Data excerpts:
Definition no_operation (job_type : string) : string :=
  "the Portos executor has no operation for job type '" +:+ job_type +:+ "'".
(** [DeviceExecutor for PortosExecutor] *)
Definition check (job : DeviceJob) (now : Z) : result Rejection unit :=
  match op_for_job_type (dj_job_type job) with
  | None => Err (mkRejection CODE_UNSUPPORTED
                   (no_operation (dj_job_type job) +:+ " - Portos was not contacted, nothing ran"))
  | Some op =>
    if is_none (dj_kasa_id job) then
      Err (mkRejection CODE_NO_KASA
        "the job names no till (kasa) - devbridge cannot choose its Portos, nothing ran")
    else if match op with Register _ => negb (client_uuid_ok (dj_client_uuid job)) | _ => false end then
      Err (mkRejection CODE_BAD_CLIENT_UUID
        "client_uuid must match [A-Za-z0-9_-]{1,64} (it is part of the receipt's externalId) - Portos was not contacted, nothing ran")
    else
      match check_payload_at op (dj_payload job) now with
      | Ok _ => Ok tt
      | Err problems =>
        Err (mkRejection CODE_BAD_PAYLOAD (problems +:+ " - Portos was not contacted, nothing ran"))
      end
  end.
Definition execute (job : DeviceJob) : XM Outcome :=
  match op_for_job_type (dj_job_type job) with
  | Some (Register kind) => register job kind
  | Some op => control job op
  | None => mret (OFailed CODE_UNSUPPORTED (no_operation (dj_job_type job) +:+ " - nothing ran"))
  end.
Definition reconcile (entry : JournalEntry) : XM Reconciliation :=
  let job := je_job entry in
  match op_for_job_type (dj_job_type job) with
  | Some (Register kind) => reconcile_receipt entry kind
  | Some op => mret (RFailed CODE_RETRY_SAFE (retry_safe_text op))
  | None => mret (StillUnknown (no_operation (dj_job_type job) +:+ " - a person must check it"))
  end.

What is being asked: Provide an exact copy of all the material.

Output below:
Definition no_operation (job_type : string) : string :=
  "the Portos executor has no operation for job type '" +:+ job_type +:+ "'".
(** [DeviceExecutor for PortosExecutor] *)
Definition check (job : DeviceJob) (now : Z) : result Rejection unit :=
  match op_for_job_type (dj_job_type job) with
  | None => Err (mkRejection CODE_UNSUPPORTED
                   (no_operation (dj_job_type job) +:+ " - Portos was not contacted, nothing ran"))
  | Some op =>
    if is_none (dj_kasa_id job) then
      Err (mkRejection CODE_NO_KASA
        "the job names no till (kasa) - devbridge cannot choose its Portos, nothing ran")
    else if match op with Register _ => negb (client_uuid_ok (dj_client_uuid job)) | _ => false end then
      Err (mkRejection CODE_BAD_CLIENT_UUID
        "client_uuid must match [A-Za-z0-9_-]{1,64} (it is part of the receipt's externalId) - Portos was not contacted, nothing ran")
    else
      match check_payload_at op (dj_payload job) now with
      | Ok _ => Ok tt
      | Err problems =>
        Err (mkRejection CODE_BAD_PAYLOAD (problems +:+ " - Portos was not contacted, nothing ran"))
      end
  end.
Definition execute (job : DeviceJob) : XM Outcome :=
  match op_for_job_type (dj_job_type job) with
  | Some (Register kind) => register job kind
  | Some op => control job op
  | None => mret (OFailed CODE_UNSUPPORTED (no_operation (dj_job_type job) +:+ " - nothing ran"))
  end.
Definition reconcile (entry : JournalEntry) : XM Reconciliation :=
  let job := je_job entry in
  match op_for_job_type (dj_job_type job) with
  | Some (Register kind) => reconcile_receipt entry kind
  | Some op => mret (RFailed CODE_RETRY_SAFE (retry_safe_text op))
  | None => mret (StillUnknown (no_operation (dj_job_type job) +:+ " - a person must check it"))
  end.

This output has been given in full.